Increasingly, people are experiencing and interacting with virtual environments. Users can experience these virtual environments in different ways including using a virtual reality headset that displays an image of the virtual environment. Users can interact with these virtual environments in different ways including with their own body detected using sensors, or by using hardware controllers. Virtual environments are used particularly in gaming, but are becoming more prevalent in other contexts that replicate “everyday” real environments, such as shops.

In designing a virtual environment with particular attributes, e.g. that elicit a desired user response, there is a distinct lack of tools available that can provide insights into the emotional reaction of a user to the virtual environment.

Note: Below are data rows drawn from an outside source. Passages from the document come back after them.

(* ===== verification/PyDateTime.v ===== *)
(** * [datetime] as this program uses it

    Dates of the proleptic Gregorian calendar with their ordinals, ISO 8601 texts, and
    the moments that [datetime.fromisoformat] reads. *)

From S2P Require Import Prelude PyText Json.

Open Scope Z_scope.

(** [datetime.date] *)
Record date := Date { year : Z; month : Z; day : Z }.
#[export] Instance date_eq_dec : EqDecision date.
Proof. solve_decision. Defined.
#[export] Instance date_countable : Countable date.
Proof.
  refine (inj_countable (fun d => (year d, month d, day d))
            (fun p => Some (Date p.1.1 p.1.2 p.2)) _).
  by intros [].
Defined.

Definition date_ltb (a b : date) : bool :=
  (year a <? year b)
  || ((year a =? year b) && ((month a <? month b)
                             || ((month a =? month b) && (day a <? day b)))).

(** [date.isoformat()] *)
Definition digit_at (power n : Z) : Z := 48 + (n / power) mod 10.
Definition isoformat (d : date) : pystr :=
  [digit_at 1000 (year d); digit_at 100 (year d); digit_at 10 (year d); digit_at 1 (year d); 45;
   digit_at 10 (month d); digit_at 1 (month d); 45; digit_at 10 (day d); digit_at 1 (day d)].

Definition is_leap (y : Z) : bool :=
  (y mod 4 =? 0) && (negb (y mod 100 =? 0) || (y mod 400 =? 0)).
Definition days_in_month (y m : Z) : Z :=
  if m =? 2 then (if is_leap y then 29 else 28)
  else if (m =? 4) || (m =? 6) || (m =? 9) || (m =? 11) then 30 else 31.

(** What [date(year, month, day)] accepts. *)
Definition valid_date (d : date) : bool :=
  (1 <=? year d) && (year d <=? 9999) && (1 <=? month d) && (month d <=? 12)
  && (1 <=? day d) && (day d <=? days_in_month (year d) (month d)).

(** [date.fromisoformat] of the form [YYYY-MM-DD].  The other forms that it accepts
    (basic and week dates, of 7, 8 or 10 characters) are not described. *)
Definition fromisoformat (s : pystr) : res date :=
  match s with
  | [y1; y2; y3; y4; 45; m1; m2; s2; d1; d2] =>
      if m1 =? 87 then raise Undescribed "week date" else
      if forallb is_digit [y1; y2; y3; y4; m1; m2; d1; d2] && (s2 =? 45) then
        let d := Date (dec_val [y1; y2; y3; y4]) (dec_val [m1; m2]) (dec_val [d1; d2]) in
        if valid_date d then Ok d else raise ValueError "date component is out of range"
      else raise ValueError "invalid isoformat string"
  | _ =>
      if forallb is_ascii s
         && negb (bool_decide (length s = 7%nat) || bool_decide (length s = 8%nat)
                  || bool_decide (length s = 10%nat))
      then raise ValueError "invalid isoformat string"
      else raise Undescribed "other ISO 8601 date"
  end.

(** ** Texts *)

Lemma digit_at_digit p n : is_digit (digit_at p n) = true.
Proof. unfold is_digit, digit_at. Z.div_mod_to_equations; lia. Qed.

Lemma days_in_month_le y m : days_in_month y m <= 31.
Proof. unfold days_in_month. repeat case_match; lia. Qed.

Lemma fromisoformat_isoformat d : valid_date d = true -> fromisoformat (isoformat d) = Ok d.
Proof.
  intros Hd. pose proof (days_in_month_le (year d) (month d)) as Hle.
  assert (Hr : 1 <= year d <= 9999 /\ 1 <= month d <= 12 /\ 1 <= day d <= 31) by (unfold valid_date in Hd; lia).
  unfold isoformat, fromisoformat.
  replace (digit_at 10 (month d) =? 87) with false
    by (pose proof (digit_at_digit 10 (month d)) as H; unfold is_digit in H; lia).
  cbn [forallb]. rewrite !digit_at_digit. cbn [andb Z.eqb Pos.eqb].
  assert (dec_val [digit_at 1000 (year d); digit_at 100 (year d); digit_at 10 (year d); digit_at 1 (year d)] = year d) as ->.
  { unfold dec_val, digit_at. cbn [foldl]. Z.div_mod_to_equations; lia. }
  assert (dec_val [digit_at 10 (month d); digit_at 1 (month d)] = month d) as ->.
  { unfold dec_val, digit_at. cbn [foldl]. Z.div_mod_to_equations; lia. }
  assert (dec_val [digit_at 10 (day d); digit_at 1 (day d)] = day d) as ->.
  { unfold dec_val, digit_at. cbn [foldl]. Z.div_mod_to_equations; lia. }
  destruct d as [y m x]. cbn [year month day] in *. by rewrite Hd.
Qed.

Lemma isoformat_text d : text_ok (isoformat d).
Proof.
  assert (H : forall p n, 0 <= digit_at p n < 1114112 /\ is_surrogate (digit_at p n) = false).
  { intros p n. pose proof (digit_at_digit p n) as Hd. unfold is_digit, is_surrogate in *. lia. }
  unfold isoformat, text_ok. repeat (apply Forall_cons; split; [by apply H || (unfold is_surrogate; lia)|]).
  apply Forall_nil_2.
Qed.

(** ** Ordinals *)

(** The days before a month of a year, and [date.toordinal()]. *)
Definition days_before_month (y m : Z) : Z :=
  foldr Z.add 0 (map (days_in_month y) (List.filter (fun k => k <? m) [1; 2; 3; 4; 5; 6; 7; 8; 9; 10; 11; 12])).
Definition days_before_year (y : Z) : Z := (y - 1) * 365 + (y - 1) / 4 - (y - 1) / 100 + (y - 1) / 400.
Definition toordinal (d : date) : Z := days_before_year (year d) + days_before_month (year d) (month d) + day d.

(** [date.weekday()]: Monday is 0. *)
Definition weekday (d : date) : Z := (toordinal d + 6) mod 7.

(** [d + timedelta(days=1)] *)
Definition next_day (d : date) : date :=
  if day d <? days_in_month (year d) (month d) then Date (year d) (month d) (day d + 1)
  else if month d <? 12 then Date (year d) (month d + 1) 1
  else Date (year d + 1) 1 1.

(** [d + timedelta(days=k)] for [k] from [0] to [n - 1]. *)
Fixpoint days_from (n : nat) (d : date) : list date :=
  match n with
  | O => []
  | S k => d :: days_from k (next_day d)
  end.

Lemma days_before_next_month y m : 1 <= m < 12 -> days_before_month y (m + 1) = days_before_month y m + days_in_month y m.
Proof.
  intros Hm. unfold days_before_month.
  assert (Hs : m = 1 \/ m = 2 \/ m = 3 \/ m = 4 \/ m = 5 \/ m = 6 \/ m = 7 \/ m = 8 \/ m = 9 \/ m = 10 \/ m = 11) by lia.
  assert (forall a l k, foldr Z.add 0 (map (days_in_month y) (l ++ [k])) + a
                        = foldr Z.add 0 (map (days_in_month y) l) + days_in_month y k + a) as Hsnoc.
  { intros a l k. induction l as [|x l IH]; cbn; [lia|]. cbn in IH. lia. }
  destruct Hs as [->|[->|[->|[->|[->|[->|[->|[->|[->|[->| ->]]]]]]]]]];
    match goal with
    | |- foldr Z.add 0 (map _ ?l) = foldr Z.add 0 (map _ ?k) + days_in_month _ ?m =>
        let l' := eval vm_compute in l in let k' := eval vm_compute in k in
        change (foldr Z.add 0 (map (days_in_month y) l') = foldr Z.add 0 (map (days_in_month y) k') + days_in_month y m);
        pose proof (Hsnoc 0 k' m) as H; cbn [app] in H; lia
    end.
Qed.

Lemma next_day_ordinal d : valid_date d = true -> toordinal (next_day d) = toordinal d + 1.
Proof.
  intros Hd. destruct d as [y m x]. unfold valid_date in Hd. cbn [year month day] in Hd.
  unfold next_day. cbn [year month day].
  destruct (x <? days_in_month y m) eqn:Ex; [unfold toordinal; cbn [year month day]; lia|].
  assert (Hx : x = days_in_month y m) by lia. rewrite Hx. clear Hx.
  destruct (m <? 12) eqn:Em; unfold toordinal; cbn [year month day].
  - rewrite days_before_next_month by lia. lia.
  - assert (m = 12) as -> by lia. assert (Hd12 : days_before_month y 12 = 334 + (if is_leap y then 1 else 0)).
    { unfold days_before_month. match goal with |- context [List.filter ?f ?l] =>
        let k := eval vm_compute in (List.filter f l) in change (List.filter f l) with k end.
      cbn. destruct (is_leap y); reflexivity. }
    rewrite Hd12. change (days_before_month (y + 1) 1) with 0. change (days_in_month y 12) with 31.
    unfold days_before_year, is_leap. replace (y + 1 - 1) with y by lia.
    destruct (y mod 4 =? 0) eqn:E4, (y mod 100 =? 0) eqn:E100, (y mod 400 =? 0) eqn:E400; cbn [negb andb orb];
      Z.div_mod_to_equations; lia.
Qed.

(** ** Moments *)

(** A [datetime]: its date, the second of the day, the microsecond and, when it is
    aware, its offset from UTC in microseconds. *)
Record datetime := {
  dt_date : date;
  dt_second : Z;
  dt_microsecond : Z;
  dt_offset : option Z;
}.

Definition two (a b : Z) : option Z := if is_digit a && is_digit b then Some (dec_val [a; b]) else None.

(** [HH:MM:SS] *)
Definition clock_text (s : pystr) : option (Z * pystr) :=
  match s with
  | h1 :: h2 :: 58 :: m1 :: m2 :: 58 :: s1 :: s2 :: rest =>
      match two h1 h2, two m1 m2, two s1 s2 with
      | Some h, Some m, Some x =>
          if (h <? 24) && (m <? 60) && (x <? 60) then Some (h * 3600 + m * 60 + x, rest) else None
      | _, _, _ => None
      end
  | _ => None
  end.

(** A fraction of three or six digits, in microseconds. *)
Definition fraction_text (s : pystr) : option (Z * pystr) :=
  match s with
  | 46 :: rest =>
      let digits := take 6 rest in
      if bool_decide (length digits = 6%nat) && forallb is_digit digits
      then Some (dec_val digits, drop 6 rest)
      else let three := take 3 rest in
           if bool_decide (length three = 3%nat) && forallb is_digit three
           then Some (dec_val three * 1000, drop 3 rest) else None
  | _ => Some (0, s)
  end.

(** Nothing, [Z], or [+HH:MM] and [-HH:MM]. *)
Definition offset_text (s : pystr) : option (option Z) :=
  match s with
  | [] => Some None
  | [90] => Some (Some 0)
  | [sign; h1; h2; 58; m1; m2] =>
      match two h1 h2, two m1 m2 with
      | Some h, Some m =>
          if ((sign =? 43) || (sign =? 45)) && (h <? 24) && (m <? 60)
          then Some (Some ((if sign =? 45 then -1 else 1) * (h * 3600 + m * 60) * 1000000)) else None
      | _, _ => None
      end
  | _ => None
  end.

(** [datetime.fromisoformat] of the form [YYYY-MM-DDTHH:MM:SS] with an optional fraction
    of three or six digits and an optional offset, and of a date alone.  A text shorter
    than seven characters is rejected; the other forms are not described. *)
Definition datetime_fromisoformat (s : pystr) : res datetime :=
  if (length s <? 7)%nat then raise ValueError "Invalid isoformat string" else
  let undescribed := raise Undescribed "other ISO 8601 moment" in
  match fromisoformat (take 10 s) with
  | Err _ => undescribed
  | Ok d =>
      match drop 10 s with
      | [] => Ok {| dt_date := d; dt_second := 0; dt_microsecond := 0; dt_offset := None |}
      | 84 :: rest =>
          match clock_text rest with
          | Some (second, rest) =>
              match fraction_text rest with
              | Some (micro, rest) =>
                  match offset_text rest with
                  | Some offset => Ok {| dt_date := d; dt_second := second; dt_microsecond := micro; dt_offset := offset |}
                  | None => undescribed
                  end
              | None => undescribed
              end
          | None => undescribed
          end
      | _ => undescribed
      end
  end.

(** An aware moment as nanoseconds from the epoch: what [(d - epoch)] gives. *)
Definition epoch_ordinal : Z := 719163.
Definition moment_ns (t : datetime) (offset : Z) : Z :=
  (((toordinal (dt_date t) - epoch_ordinal) * 86400 + dt_second t) * 1000000 + dt_microsecond t - offset) * 1000.

Lemma epoch_is_1970 : toordinal (Date 1970 1 1) = epoch_ordinal.
Proof. reflexivity. Qed.

(** [datetime.isoformat()]: the fraction only when there is one, the offset of an aware
    moment with seconds only when it has some. *)
Definition two_digits (n : Z) : pystr := [digit_at 10 n; digit_at 1 n].
Definition six_digits (n : Z) : pystr := map (fun p => digit_at p n) [100000; 10000; 1000; 100; 10; 1].
Definition clock_isoformat (second micro : Z) : pystr :=
  two_digits (second / 3600) ++ 58 :: two_digits (second / 60 mod 60) ++ 58 :: two_digits (second mod 60)
  ++ (if micro =? 0 then [] else 46 :: six_digits micro).
Definition offset_isoformat (offset : Z) : pystr :=
  let size := Z.abs offset in
  let second := size / 1000000 in
  let micro := size mod 1000000 in
  (if offset <? 0 then 45 else 43) :: two_digits (second / 3600) ++ 58 :: two_digits (second / 60 mod 60)
  ++ (if (second mod 60 =? 0) && (micro =? 0) then []
      else 58 :: two_digits (second mod 60) ++ (if micro =? 0 then [] else 46 :: six_digits micro)).
Definition datetime_isoformat (t : datetime) : pystr :=
  isoformat (dt_date t) ++ 84 :: clock_isoformat (dt_second t) (dt_microsecond t)
  ++ match dt_offset t with Some offset => offset_isoformat offset | None => [] end.

(** [s.replace(old, new)] for a nonempty [old]; [skip] characters belong to an
    occurrence that has been replaced. *)
Fixpoint replace_from (old new : pystr) (skip : nat) (s : pystr) : pystr :=
  match s with
  | [] => []
  | c :: rest =>
      match skip with
      | S k => replace_from old new k rest
      | O => if startswith old s then new ++ replace_from old new (Nat.pred (length old)) rest
             else c :: replace_from old new O rest
      end
  end.
Definition replace_all (old new s : pystr) : pystr := replace_from old new O s.

Example utc_isoformat :
  replace_all (str "+00:00") (str "Z")
    (datetime_isoformat {| dt_date := Date 2026 8 31; dt_second := 52200; dt_microsecond := 5; dt_offset := Some 0 |})
  = str "2026-08-31T14:30:00.000005Z".
Proof. reflexivity. Qed.

Lemma ascii_text s : Forall (fun c => 0 <= c < 128) s -> text_ok s.
Proof. intros H. eapply Forall_impl; [exact H|]. intros c Hc. cbn beta in Hc. unfold is_surrogate. lia. Qed.

Lemma digits_ascii n : Forall (fun c => 0 <= c < 128) (two_digits n) /\ Forall (fun c => 0 <= c < 128) (six_digits n).
Proof.
  assert (forall p, 0 <= digit_at p n < 128) as H.
  { intros p. pose proof (digit_at_digit p n) as H. unfold is_digit in H. lia. }
  split; [unfold two_digits | unfold six_digits; apply Forall_map];
    repeat first [apply Forall_nil_2 | apply Forall_cons_2; [apply H|]].
Qed.

Lemma datetime_isoformat_text t : text_ok (datetime_isoformat t).
Proof.
  unfold datetime_isoformat. apply Forall_app. split; [apply isoformat_text|]. apply ascii_text.
  pose proof (fun n => proj1 (digits_ascii n)). pose proof (fun n => proj2 (digits_ascii n)).
  unfold clock_isoformat, offset_isoformat.
  repeat first [ apply Forall_app_2 | apply Forall_nil_2 | apply Forall_cons_2; [repeat case_match; lia|]
               | progress case_match | solve [auto] ].
Qed.

Lemma replace_from_text old new n s : text_ok new -> text_ok s -> text_ok (replace_from old new n s).
Proof.
  intros Hn Hs. revert n. induction Hs as [|c s Hc Hs IH]; intros n; [apply Forall_nil_2|]. cbn [replace_from].
  destruct n; [|apply IH]. case_match; [apply Forall_app_2; [exact Hn | apply IH] | apply Forall_cons_2; [exact Hc | apply IH]].
Qed.
Definition validity_members (v : ValidityInterval) : list (pystr * json) :=
  [(str "valid_from_ns", JInt (vi_from v));
   (str "valid_to_ns", opt_int (vi_to v))].

Definition payload_document (r : PointInTimeRecord) : json :=
  JObj
    [(str "event_time_ns", JInt (event_time_ns r));
     (str "kind", JInt (RecordKind_value (kind r)));
     (str "logical_key", JStr (logical_key r));
     (str "payload", JObj (payload_members (payload r)));
     (str "processing_time_ns", JInt (processing_time_ns r));
     (str "publication_time_ns", JInt (publication_time_ns r));
     (str "receive_time_ns", JInt (receive_time_ns r));
     (str "record_id", JStr (record_id r));
     (str "revision_time_ns", JInt (revision_time_ns r));
     (str "schema_version", JStr (schema_version r));
     (str "source", JObj (source_members (source r)));
     (str "validity", JObj (validity_members (validity r)));
     (str "version", JInt (version r))].

(** The bytes the store keeps for a record. *)
Definition record_bytes (r : PointInTimeRecord) : res pybytes :=
  canonical_bytes (payload_document r).

(** ** Reading *)

Definition require_mapping (v : json) (field : string) : res (list (pystr * json)) :=
  match v with
  | JObj m => Ok m
  | _ => raise PersistentStoreError (field ++ " is not an object")
  end.

Definition require_str (v : json) (field : string) : res pystr :=
  match v with
  | JStr s => Ok s
  | _ => raise PersistentStoreError (field ++ " is not a string")
  end.

Definition require_int (v : json) (field : string) : res Z :=
  match v with
  | JInt n => Ok n
  | _ => raise PersistentStoreError (field ++ " is not an integer")
  end.

Definition require_bool (v : json) (msg : string) : res bool :=
  match v with
  | JBool b => Ok b
  | _ => raise PersistentStoreError msg
  end.

Definition require_opt_str (v : json) (msg : string) : res (option pystr) :=
  match v with
  | JNull => Ok None
  | JStr s => Ok (Some s)
  | _ => raise PersistentStoreError msg
  end.

Definition require_opt_int (v : json) (field : string) : res (option Z) :=
  match v with
  | JNull => Ok None
  | v => let! n := require_int v field in Ok (Some n)
  end.

(** [m\[key\]] checked to be a string or an integer. *)
Definition get_str (m : list (pystr * json)) (key : string) (field : string) : res pystr :=
  let! v := jget (str key) m in require_str v field.
Definition get_int (m : list (pystr * json)) (key : string) (field : string) : res Z :=
  let! v := jget (str key) m in require_int v field.

Definition checked {A} (post_init : A -> res unit) (a : A) : res A :=
  do! post_init a in Ok a.
Lemma membership_last_vote index_id ts x (rs : list PointInTimeRecord) :
  x ∈ foldl (membership_step index_id ts) ∅ rs <->
  last (omap (vote index_id ts x) rs) = Some true.
Proof.
  induction rs as [|r rs IH] using rev_ind; [set_solver|].
  rewrite foldl_app, omap_app. simpl. unfold membership_step at 1, vote at 2.
  destruct (payload r) as [| | |p| | | |]; try by rewrite app_nil_r.
  destruct (bool_decide (im_index_id p = index_id) && contains (validity r) ts); simpl;
    [|by rewrite app_nil_r].
  destruct (decide (im_instrument_id p = x)) as [<-|Hne].
  - rewrite bool_decide_eq_true_2, last_snoc by done.
    destruct (im_included p); set_solver.
  - rewrite bool_decide_eq_false_2, app_nil_r, <- IH by done.
    destruct (im_included p); set_solver.
Qed.

(** Two records that speak about the same member are of the same series. *)
Lemma vote_series index_id ts x r q b c :
  record_ok r -> record_ok q ->
  vote index_id ts x r = Some b -> vote index_id ts x q = Some c -> series r = series q.
Proof.
  intros [Hr _] [Hq _]. apply record_post_init_inv in Hr, Hq.
  destruct Hr as (_ & _ & _ & _ & _ & _ & _ & _ & _ & Hrk & Hrl).
  destruct Hq as (_ & _ & _ & _ & _ & _ & _ & _ & _ & Hqk & Hql).
  unfold vote, series. rewrite Hrk, Hrl, Hqk, Hql.
  destruct (payload r), (payload q); try done.
  intros H1 H2. repeat case_match; simplify_eq. bprop. simpl. congruence.
Qed.

Lemma membership_iff index_id ts x rs :
  NoDup (map series rs) -> Forall record_ok rs ->
  x ∈ foldl (membership_step index_id ts) ∅ rs <->
  exists r, r ∈ rs /\ vote index_id ts x r = Some true.
Proof.
  intros Hnd Hok. rewrite membership_last_vote. split.
  - intros H. apply last_Some_elem_of in H. apply list_elem_of_omap in H. naive_solver.
  - intros (r & Hr & Hv).
    destruct (last (omap (vote index_id ts x) rs)) as [b|] eqn:Hl.
    + apply last_Some_elem_of, list_elem_of_omap in Hl as (q & Hq & Hvq).
      rewrite Forall_forall in Hok.
      pose proof (vote_series _ _ _ _ _ _ _ (Hok r Hr) (Hok q Hq) Hv Hvq) as Hs.
      assert (r = q) as -> by (by apply (NoDup_map_inj series rs)). congruence.
    + apply last_None in Hl. exfalso. eapply (not_elem_of_nil true). rewrite <- Hl.
      apply list_elem_of_omap. naive_solver.
Qed.

(** ** Knowledge in terms of versions *)

Lemma filter_candidate inclusive cutoff key rs :
  List.filter (candidate inclusive cutoff key) rs
  = List.filter (eligible inclusive cutoff) (history_of key rs).
Proof.
  unfold history_of, candidate. induction rs as [|r rs IH]; simpl; [done|].
  destruct (in_series key r); simpl; [|done]. by rewrite IH.
Qed.

Lemma latest_version inclusive cutoff rs r :
  (forall key, lineage (history_of key rs)) ->
  latest_revisions inclusive cutoff rs !! series r = Some r <->
  r ∈ rs /\ eligible inclusive cutoff r = true /\
  forall q, q ∈ rs -> series q = series r -> eligible inclusive cutoff q = true ->
    version q <= version r.
Proof.
  intros Hlin. rewrite latest_lookup, filter_candidate, last_filter_Some. split.
  - intros (i & Hi & He & Hlast).
    apply list_elem_of_lookup_2 in Hi as Hin. apply elem_of_history in Hin as [Hin _].
    split; [done|]. split; [done|]. intros q Hq Hs Heq.
    assert (q ∈ history_of (series r) rs) as [j Hj]%list_elem_of_lookup_1
      by (by apply elem_of_history).
    rewrite (lineage_version _ _ _ (Hlin _) Hi), (lineage_version _ _ _ (Hlin _) Hj).
    destruct (decide (i < j)%nat) as [Hlt|]; [|lia].
    by rewrite (Hlast j q Hlt Hj) in Heq.
  - intros (Hin & He & Hmax).
    assert (r ∈ history_of (series r) rs) as [i Hi]%list_elem_of_lookup_1
      by (by apply elem_of_history).
    exists i. split; [done|]. split; [done|]. intros j q Hlt Hj.
    apply list_elem_of_lookup_2 in Hj as Hq. apply elem_of_history in Hq as [Hq Hs].
    destruct (eligible inclusive cutoff q) eqn:Heq; [|done].
    specialize (Hmax q Hq Hs Heq).
    rewrite (lineage_version _ _ _ (Hlin _) Hi), (lineage_version _ _ _ (Hlin _) Hj) in Hmax.
    lia.
Qed.

Lemma eligible_inclusive cutoff r : eligible true cutoff r = true <-> available_at_ns r <= cutoff.
Proof. unfold eligible. lia. Qed.

Lemma as_known_at_ok s ts :
  0 < ts -> as_known_at s ts = Ok (snapshot_of true ts (records s)).
Proof.
  intros H. unfold as_known_at, snapshot, validate_timestamp.
  by rewrite raise_when_false by lia.
Qed.

(** Appending only records that become available after [ts]. *)
Lemma extend_records rs s s' o :
  store_inv s -> extend rs s = (s', o) ->
  store_inv s' /\ exists l, records s' = records s ++ l /\ l `sublist_of` rs.
Proof.
  revert s s' o. induction rs as [|r rs IH]; intros s s' o Hinv; simpl.
  - intros [= <- <-]. split; [done|]. exists []. by rewrite app_nil_r.
  - unfold st_bind. rewrite append_eq by done.
    destruct (admissible (capacity s) (records s) r) as [[]|e] eqn:E.
    + intros H. destruct (IH _ _ _ (appended_inv s r Hinv E) H) as (Hinv' & l & Hl & Hsub).
      split; [done|]. exists (r :: l). simpl in Hl. rewrite <- app_assoc in Hl.
      split; [done|]. by apply sublist_skip.
    + intros [= <- <-]. split; [done|]. exists []. rewrite app_nil_r.
      split; [done|]. apply sublist_nil_l.
Qed.

(** ** Sample records *)

Definition sample_source : DataSource :=
  {| ds_source_id := str "fred"; ds_kind := OFFICIAL_PRIMARY; ds_provider := str "FRED";
     ds_document_id := str "release"; ds_content_sha256 := repeat 7 32;
     ds_authenticated := true |}.

Definition always : ValidityInterval := {| vi_from := 1; vi_to := None |}.

Definition sample_record (id : string) (p : RecordPayload)
    (ver published processed revised : Z) : PointInTimeRecord :=
  {| record_id := str id; logical_key := payload_logical_key p; kind := payload_kind p;
     event_time_ns := 5; publication_time_ns := published; receive_time_ns := published;
     processing_time_ns := processed; revision_time_ns := revised; validity := always;
     source := sample_source; version := ver; payload := p;
     schema_version := POINT_IN_TIME_SCHEMA_VERSION |}.

Definition cpi (value : Z) : RecordPayload :=
  PMacroVintage {| mv_series_id := str "CPI"; mv_reference_period := str "2026-01";
                   mv_value := value; mv_unit := str "index" |}.
Definition member (index instrument : string) (included : bool) : RecordPayload :=
  PIndexMembership {| im_index_id := str index; im_instrument_id := str instrument;
                      im_included := included |}.

Definition cpi_first := sample_record "cpi-1" (cpi 300) 1 10 12 10.
Definition cpi_second := sample_record "cpi-2" (cpi 301) 2 20 25 20.
Definition spx_abc := sample_record "m-1" (member "SPX" "ABC" true) 1 10 11 10.
Definition spx_abc_out := sample_record "m-2" (member "SPX" "ABC" false) 2 30 31 30.

Lemma sample_ok (id : string) p ver published processed revised :
  PointInTimeRecord_post_init (sample_record id p ver published processed revised) = Ok tt ->
  payload_post_init p = Ok tt ->
  record_ok (sample_record id p ver published processed revised).
Proof.
  intros H1 H2. split; [done|]. split; [reflexivity|]. split; [reflexivity|].
  split; [done|]. repeat (apply Forall_cons; split; [lia|]). apply Forall_nil_2.
Qed.

Definition after_append (r : PointInTimeRecord) (s : PointInTimeStore) : PointInTimeStore :=
  (append r s).1.

Lemma reachable_after cap r s : reachable cap s -> reachable cap (after_append r s).
Proof. intros H. eapply reach_append; [exact H | apply surjective_pairing]. Qed.

Definition sample_store : PointInTimeStore :=
  after_append cpi_second (after_append spx_abc (after_append cpi_first
    {| capacity := 10; records := []; by_id := ∅; by_series := ∅ |})).

Lemma sample_reachable : reachable 10 sample_store.
Proof. do 3 apply reachable_after. apply reach_new. reflexivity. Qed.

Lemma sample_records : records sample_store = [cpi_first; spx_abc; cpi_second].
Proof. vm_compute. reflexivity. Qed.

The present disclosure aims to at least partially solve the above problem.

SUMMARY OF THE INVENTION

According to an aspect of the disclosure there is provided a system for encoding an emotional reaction of a user to an input virtual environment sensorially experienced by the user, comprising: an emotional data determining unit configured to determine emotional response data relating to an emotional response of the user to the input virtual environment; an anchor determining unit configured to determine at least one anchor within the input virtual environment to which the emotional data is attributable; an emotion encoding unit configured to generate an emotionally encoded representation of the input virtual environment, whereby the emotionally encoded representation of the virtual environment is encoded with data relating to the emotional response of the user to the input virtual environment, based on the input virtual environment, the emotional response data and the at least one anchor.

Optionally, the emotionally encoded representation of the input virtual environment is visually encoded with data relating to the emotional response of the user to the input virtual environment. Optionally, the encoded data is configured to be visually decodable by a second user. Optionally, the encoded data represents the emotional response of the user to the input virtual environment using variation in colour. Optionally, the encoded data represents the emotional response of the user to the input virtual environment using a heat map.

Optionally, the emotionally encoded representation of the input virtual environment comprises an emotionally encoded virtual environment that can be sensorially experienced by the user. Optionally, a user interface unit is configured to enable the user to sensorially experience the emotionally encoded virtual environment.

Optionally, the emotionally encoded representation of the input virtual environment comprises an image of an emotionally encoded virtual environment.

Optionally, the system further comprises: a physiological data collection unit configured to collect physiological response data relating to a physiological response of the user to the input virtual environment; and wherein the emotional data determining unit is configured to determine the emotional response data based on the physiological response data. Optionally, the physiological data relates to at least brain activity. Optionally, the physiological data collection unit comprises at least one EEG sensor configured to sense brain activity. Optionally, the physiological data relates to at least one of eye movement, pupil dilation, heart rate, and sweating.

Optionally, the emotional response data relates to at least one of a level of stress, a level of attentiveness, and a level of relaxation experienced by the user.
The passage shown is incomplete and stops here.